Second question is why people don't rewrite books that are in the public domain.

Mark Roulo's avatar

I don't think that it IS obvious that selling rights to a book rewrite wouldn't be profitable. However, my guess is that if the rewrite is/was different enough to be worth doing then a few more changes (character names, locale, ...) and you don't need to pay for the rights. At this point you are probably paying for rights to the *title* and that probably only makes sense if the original book sold well.

And people DO re-write books in the public domain. They just usually give them different titles (so we got "Wicked" rather than "The Wizard of Oz". A bunch of other examples are here: https://arapahoelibraries.bibliocommons.com/v2/list/display/2107229229/2157009929). A recent rewrite of the Iliad was titled "The Song of Achilles" rather than "The Iliad." I expect that this wasn't necessary, but I also expect that there would have been a lot of bad reviews and book returns if people had purchased the new, re-written, version expecting the original.

Meir Brooks's avatar

But I think what happens with movies is that the original title gives a certain existing fanbase and/or a boost that you don't get if you use a different title, and that that makes it worthwhile to buy the original rights. Maybe that part just isn't profitable, but it isn't obvious to me why not.

So to take an example I bring up a bunch here, is it so crazy that a horror author would want to write their take on Frankenstein? It's in the public domain, so no need to pay for rights anyhow, and there's an inherent interest in "literally their version of Frankenstein" versus "Their work, which is inspired by Frankenstein." Or at least that's what it seems like to me.

John Schilling's avatar

Novelists produce novels, which they A: copyright and B: publish under their own name. Anyone not named "Tolkien" who wants to sell a book titled "Lord of the Rings" in the high fantasy genre, needs to get the current Tolkien to sign off on it. Good luck with that. Some novelists have licensed out their work, e.g. Larry Niven offering the Man-Kzin wars period of his main future history to fellow writers who are better at doing war stories than he is. But that's rare. Economically, it dilutes potential earnings from sequels that the novelist could write himself. Socially and psychologically, the novel is part of his or her identity.

Eventually the copyright expires, but by that point the novel is either long forgotten, or (rarely) a timeless classic that the audience won't tolerate being transmogrified into something new and (allegedly) improved. You can get away with something like "Pride and Prejudice and Zombies", but a straight-up "Pride and Prejudice" where now Lydia is the sex-positive revolutionary heroine isn't going to sell to most of the readers for whom the title would have been a selling point in the first place.

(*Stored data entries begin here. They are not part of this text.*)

(* ===== verification/Prelude.v ===== *)
(** * Wavis: a verification development

    Wavis is a voice-chat system.  Its backend (wavis-backend/src, with the wire
    types of shared/src/signaling) keeps rooms, invites, sessions and limits in
    memory and accounts, channels and messages in a database, drives a media
    server (the SFU) through a bridge, and answers each WebSocket message with a
    list of outbound signals.  Its clients share a library (clients/shared/src)
    that runs calls and rooms and moves the audio; on it stand a terminal client
    (clients/wavis-client) and a desktop client (clients/wavis-gui/src-tauri).
    This library models the backend, the client library, the terminal client and
    the parts of the desktop client with logic of their own as executable
    definitions and proves what makes them correct.

    ** Parts and files

    The backend; paths are under wavis-backend/src unless they name another
    directory.

    - [Prelude]: [Result], machine integers with their wrap-around, time, the
      state-and-error monad [M] in which changes made before an early return
      stay, the [preserves] rules and tactics over it, and generic lemmas.
    - [Floats]: [f64] and [f32] arithmetic on [SpecFloat], comparisons, casts,
      the conversions of [Duration], and bounds on rounded results.
    - [Signaling] (shared/src/signaling/mod.rs): the messages and payloads,
      constructor for constructor, and the outbound signals.
    - [FieldValidation] (shared/src/signaling/validation.rs): the length limits
      every inbound message must respect.
    - [Invite] (channel/invite.rs): the invite store.
    - [RoomState] (state.rs): the room table, every method as one function, and
      the trait [RoomState] (voice/relay.rs) as a class with laws.
    - [RoomLocks] (state.rs): the same table with its locks, rooms as heap cells
      and methods as threads of critical sections.
    - [ScreenShare] (voice/screen_share.rs), [Relay] (voice/relay.rs): handlers
      on the room table; [Relay] is proved against the class only.
    - [SfuBridge] (voice/sfu_bridge.rs, mock_sfu_bridge.rs, livekit_bridge.rs,
      sfu_sdp.rs): the interface to the media server, with two instances.
    - [Tokens] (auth/jwt.rs): media, access and LiveKit tokens, key rotation.
    - [SfuRelay] (voice/sfu_relay.rs): the life of an SFU room, over rooms,
      invites and the bridge together.
    - [SubRooms], [Voice] (voice/voice_orchestrator.rs): sub-rooms with
      passthrough, and the voice room of a channel.
    - [RoomInvariant]: what the handlers do to who is in a room, for the whole
      server.
    - [WsSession] (ws/validation.rs, ws/ws_session.rs, connections.rs, the
      delivery of ws/ws_dispatch.rs): the message gate, delivery, teardown.
    - [SlidingWindow], [JoinLimiter], [AbuseGuards], [WsTicket], [WsLimits],
      [AbuseMetrics] (abuse/, the limiters of auth/, channel/ and diagnostics/,
      auth/ws_ticket.rs, ws/ws_rate_limit.rs): what protects the server.
    - [Database]: statements that can fail at any point, and transactions.
    - [Channels], [ChannelRules] (channel/channel.rs, channel_models.rs, the
      migrations): channels, members, roles, bans and invites over their tables,
      and the abstract rules they implement; [ChannelRoutes]
      (channel/routes.rs): the endpoints over them.
    - [Phrase] (auth/phrase.rs), [Accounts] (auth/auth.rs, device.rs, pairing.rs,
      alpha_invite.rs, the migrations): users, devices, refresh tokens, pairings
      and alpha invites over their tables; [AccountRules], [AccountInvariant],
      [Sessions], [Pairing], [Enrolment] prove what holds of them,
      [AccountDemo] runs them, [AccountRoutes] (auth/routes.rs, extractor.rs)
      has the endpoints.
    - [Chat] (chat/): relaying, the token bucket, stored messages, purging.
    - [BugReports] (diagnostics/): the checks, limits and redaction of bug
      reports, and their way to the issue tracker and the language model.
    - [Config] (config_validation.rs, voice/turn_cred.rs, the environment),
      [ClientIp] (ip.rs).
    - [AppState], [Dispatch] (ws/ws_dispatch.rs, app_state.rs): every arm of the
      message dispatch, in a monad over the shared state and the connection, with
      early return and panic as outcomes; [DispatchSafety], [DispatchInvariant],
      [DispatchRules] prove what holds of every arm.
    - [Server] (ws/ws.rs, the tasks of main.rs, ec2_control.rs): upgrades, the
      receive loop, timers, spawned tasks and background loops as events;
      [ServerInvariant], [ServerRules] prove what holds of every run.

    Every room handler goes through the table of [RoomState]; [SfuRelay] adds
    invites and the bridge, [Voice] the channel map, [WsSession] the connection
    queues, [AppState] limiters and tasks, [Server] connections and tickets.
    Each layer's state is a record that holds the one below.

    The client library; paths are under clients/shared/src.

    - [JitterBuffer] (audio_pipeline/jitter_buffer.rs): reordering and playout.
    - [NetworkControl] (audio_network_monitor.rs,
      audio_pipeline/bitrate_controller.rs): loss and jitter statistics, and the
      bitrate they lead to.
    - [AudioBuffer] (audio_buffer.rs, audio_mixer.rs, audio_meter.rs,
      peer_volumes.rs): the ring between device and network, mixing, levels.
    - [CallSession] (webrtc.rs, call_session.rs, signaling.rs, sdp_ice_guards.rs,
      audio.rs, ice_config.rs): one-to-one calls, against the class
      [ClientBackend] of the peer connection, the audio device and the socket.
    - [RoomSession] (room_session/): rooms, over the same class and
      [LiveKitConnection].
    - [FloatBounds]: bounds on binary32 results, for the files below.
    - [AudioMixing] (livekit_audio_mixing.rs, passthrough_filter.rs): remote
      tracks from frames to the speaker.
    - [LiveKit] (livekit_connection.rs, livekit_video.rs, and media_connect and
      media_disconnect of the desktop client): joining a media room, the four
      tracks, the background loops and the listener.
    - [MicCapture] (biquad.rs, passthrough_filter.rs, deesser_filter.rs,
      denoise_filter.rs, the capture loop): the microphone up to the track.
    - [LiveKitStats] (livekit_network_monitor.rs): statistics of a media room.
    - [CallLoops] (webrtc_loops.rs, webrtc_apm.rs, audio_pipeline_real.rs): the
      send, control and receive loops of a call and its receiver reports, over
      [JitterBuffer], [NetworkControl] and [AudioBuffer].

    The clients.

    - [Commands], [Repl] (clients/wavis-client): the commands of the terminal
      client and its loop over typed lines, messages and interrupts.
    - [Frames] (clients/wavis-gui, screen_capture/frame_processor.rs, media.rs):
      capping and converting captured frames.
    - [ShareStream] (media.rs, bug_report.rs): remote frames, the URLs and streams
      they are watched through, the log of bug reports.
    - [ShareHelper] (external_share_helper/): the threads of a share made with the
      help of another process, over [LiveKit].
    - [SystemAudio] (audio_capture/platform/linux.rs): sharing the system's audio,
      as commands to the sound server.

    ** How code becomes definitions

    A struct is a [Record], an enum an [Inductive], a handler a function of the
    state that returns its answer and the new state, or a program of [M] when it
    can fail half-way.  An [unwrap] or [expect] on a value that may be missing is an
    exit of its own, [None] or a constructor for the panic; those on a poisoned lock,
    which need an earlier panic, are left out.  A method that holds its locks for its
    whole body is one step.  Clock reads, random draws and database rows are arguments.  A [u32]
    is a [Z]; additions that can overflow wrap as in a release build.  [HashMap]
    and [HashSet] are [gmap] and [gset], and no theorem depends on their order.
    Third-party crates are parameters: the bridge is a class of operations, the
    JWT codec a class with the laws of [encode] and [decode], password
    hashing, encryption, the keyed hash and the [Uuid] text form are arguments.
    A trait is a class of operations, with a class of laws where theorems need
    what it documents, and the mocks of the source as an instance.  A float is a
    [spec_float] at the width of the source, rounded to nearest even.  SQL statements are functions on finite
    maps with the constraints of the migrations; an oracle says which of them
    fail, and a request is one step.  Loops over lists are structural;
    only [Chat.drain] has fuel, and [Chat.purge_loop_drains] shows how much is
    enough.  Loops that wait on a clock or a device take the readings as a list;
    [CallLoops.receive_terminates] shows how many always do.  The server is a
    transition system: one event at a time, in any order; so are the threads of
    [RoomLocks] and [ShareHelper], with their locks.

    ** What is shown

    - The whole server, over every run of its events in which the media tokens
      that frames ask for can be signed, the invite codes drawn are new and peer
      numbers are left: a peer listed in a room has a live connection whose session
      is in that room; no frame panics its handler.  Over every run: connections
      per address stay within the cap; a cold start of the media server ends.
    - Invariants of the components: the reverse index and the peer lists of the
      room table agree and refine a table without lists; rooms stay within
      capacity, also under every interleaving of capacity-checked methods; shares
      keep one slot per category; a participant is in at most one sub-room; a
      user has at most one session in a voice room; invite counters and use
      budgets are exact; the channel tables keep their constraints and one owner
      per channel; the account tables theirs.
    - Accounts: a refresh token is exchanged once, and using it again, logging
      out everywhere or revoking a device ends the access and refresh tokens for
      good, though not the WebSocket tickets issued before; a pairing code cannot
      be guessed by trying; a registered phrase recovers its account; registration
      needs an invite.
    - Clients, over every sequence of events: the jitter buffer never panics,
      holds a bounded number of packets and plays them in order, none that is
      buffered passed over; the ring buffer refines a queue; bitrates stay in
      range; a peer connection is open exactly while its call lives, as long as
      calls can be set up and the backend reports in time; the tracks and shares of
      a room follow the messages the client heeds; the terminal client's phase
      agrees with what it holds, whatever is typed or answered.
    - Media: the loops and tracks of the desktop client are those of the room it
      is in, and of no other; the threads of one helper session never block each
      other and never publish twice; a captured frame is converted exactly and
      inside its planes; the gate never amplifies, and a tick of either capture
      loop leaves a bounded backlog; handling a packet of a call terminates; one
      noise suppressor runs at a time; without a share the client has taken back
      everything it asked of the sound server.
    - Bug reports: the tracker is called only for reports that passed every check.
    - Authority: kicks, mutes, share permissions and the settings of the
      passthrough need the current role, joins a valid invite;
      another member's row is changed only by a moderator of higher rank; a ban
      lasts until it is lifted, and takes effect in voice at once.
    - Functional behaviour, all branches: joins (P2P, SFU, voice, sub-room),
      leaves, kicks, ejections, shares, passthrough, invite consumption,
      temporary bans, field validation, JSON depth.
    - Safety: an invite admits no more joins than its budget, a revoked one
      none; a kicked participant cannot rejoin while its tokens live; viewer
      tokens cannot publish; a ticket is used at most once; a cleaned-up
      connection holds nothing; a failed voice join leaves nothing behind; a
      client cannot choose its address; start-up fails closed.
    - Refinement and equivalence: seven uninterrupted lock-level methods of the
      room table equal the functions; channel requests implement the abstract rules, whatever
      statement fails; windows refine the log of requests; the depth scan equals
      the nesting of the text.
    - Round trips: tokens across key rotation; chat history; recovery phrases;
      the URL of a watched share; printed commands of the terminal client.
    - Bounds and termination: the rate any limiter admits; the packed per-second
      ceiling; the purge loop, whatever statement fails.

    The invariants of the room table, of the SFU and voice handlers and of the
    sub-rooms are over runs with a condition, named with each of them: a join that
    checks the capacity is made by a peer that is in no other room (in no room, for a
    voice join), and the sub-room step of a voice join by a participant that is in no
    sub-room.  [ServerInvariant] shows that the dispatcher keeps to the conditions on
    peers while tokens can be signed; [SfuRelay.create_room_token_failure_leaks] shows
    how it fails to when one cannot.

    Theorems without a claim id record where the code departs from its comments
    or its purpose, among them a join that succeeds in a room already gone
    ([RoomLocks.join_during_last_leave_orphans]), a late call that refills the
    global bucket ([AbuseGuards.GlobalLimiter.late_call_refills]), playback
    that stops for good after 32768 frames
    ([JitterBuffer.playback_stops_after_half_window]), round trips that are never
    measured over a steady path ([CallLoops.steady_path_never_measured]), two
    locks taken in both orders ([ShareHelper.HelperDemo.replaced_session_deadlocks])
    and a room that the server ends while its loops go on
    ([LiveKit.LkDemo.server_disconnect_leaks]).

    ** Not modelled

    JSON and HTTP decoding (serde, axum), whose behaviour is that of the
    libraries; socket writes that fail half-way; the interleaving of the
    statements of two database transactions, which depends on the isolation of
    the server; the set-up of router and secrets, logging, and the texts of the
    prompts sent to the language model.  Of the clients, the bindings to the
    WebRTC, LiveKit and sound card libraries, the codec, the noise suppressor and
    the native processing module, which appear as classes or answers; the windows,
    menus and commands of the desktop shell and its capture backends for screens
    and for the audio of macOS and Windows, which are calls to the platform.  The
    scripted test client, the test suites and the stress tools. *)

From stdpp Require Export base tactics option list gmap fin_maps fin_sets strings pretty numbers.
From stdpp Require Export relations.
From Stdlib Require Export ZArith Lia.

Screenwriters produce screenplays, which they sell to studios that hold the copyright and take care of the production. And that's a strictly mercenary arrangement. The studio will frequently decide that they're not going to do any more sequels - unlike most novelists, studios have *lots* of projects competing for their attention - and if someone else wants to pay them real money for the rights, they'll take it. In the case of movies adapted from novels, the novelist or their estate will retain copyright but again on a purely mercenary basis. There was never any chance that Frank and/or Brian Herbert was going to make their own "Dune" movie, so they'll gladly sell limited rights to anyone who offers them enough money.

Songwriters are an intermediate case. There are singer-songwriters, and songwriters who work directly with a performer. But there are also songwriters who work for the studios, in which case see above. And even if a song is closely and legally tied to the original performer, the performers tend to age out of "I can make $bignum continuing to perform this" much sooner than authors age out of potentially writing sequels. So there's plenty of room for new artists to acquire the rights of old songs.

And with music there's also the issue of cover bands. There's value in live performance of music in ways that there isn't for novels or movies, and the original creators can't do anywhere near enough performances to meet demand. So they might as well let the cover bands step up - it doesn't cost them anything, it doesn't really displace album or concert sales, and it's free advertising that generates fan goodwill.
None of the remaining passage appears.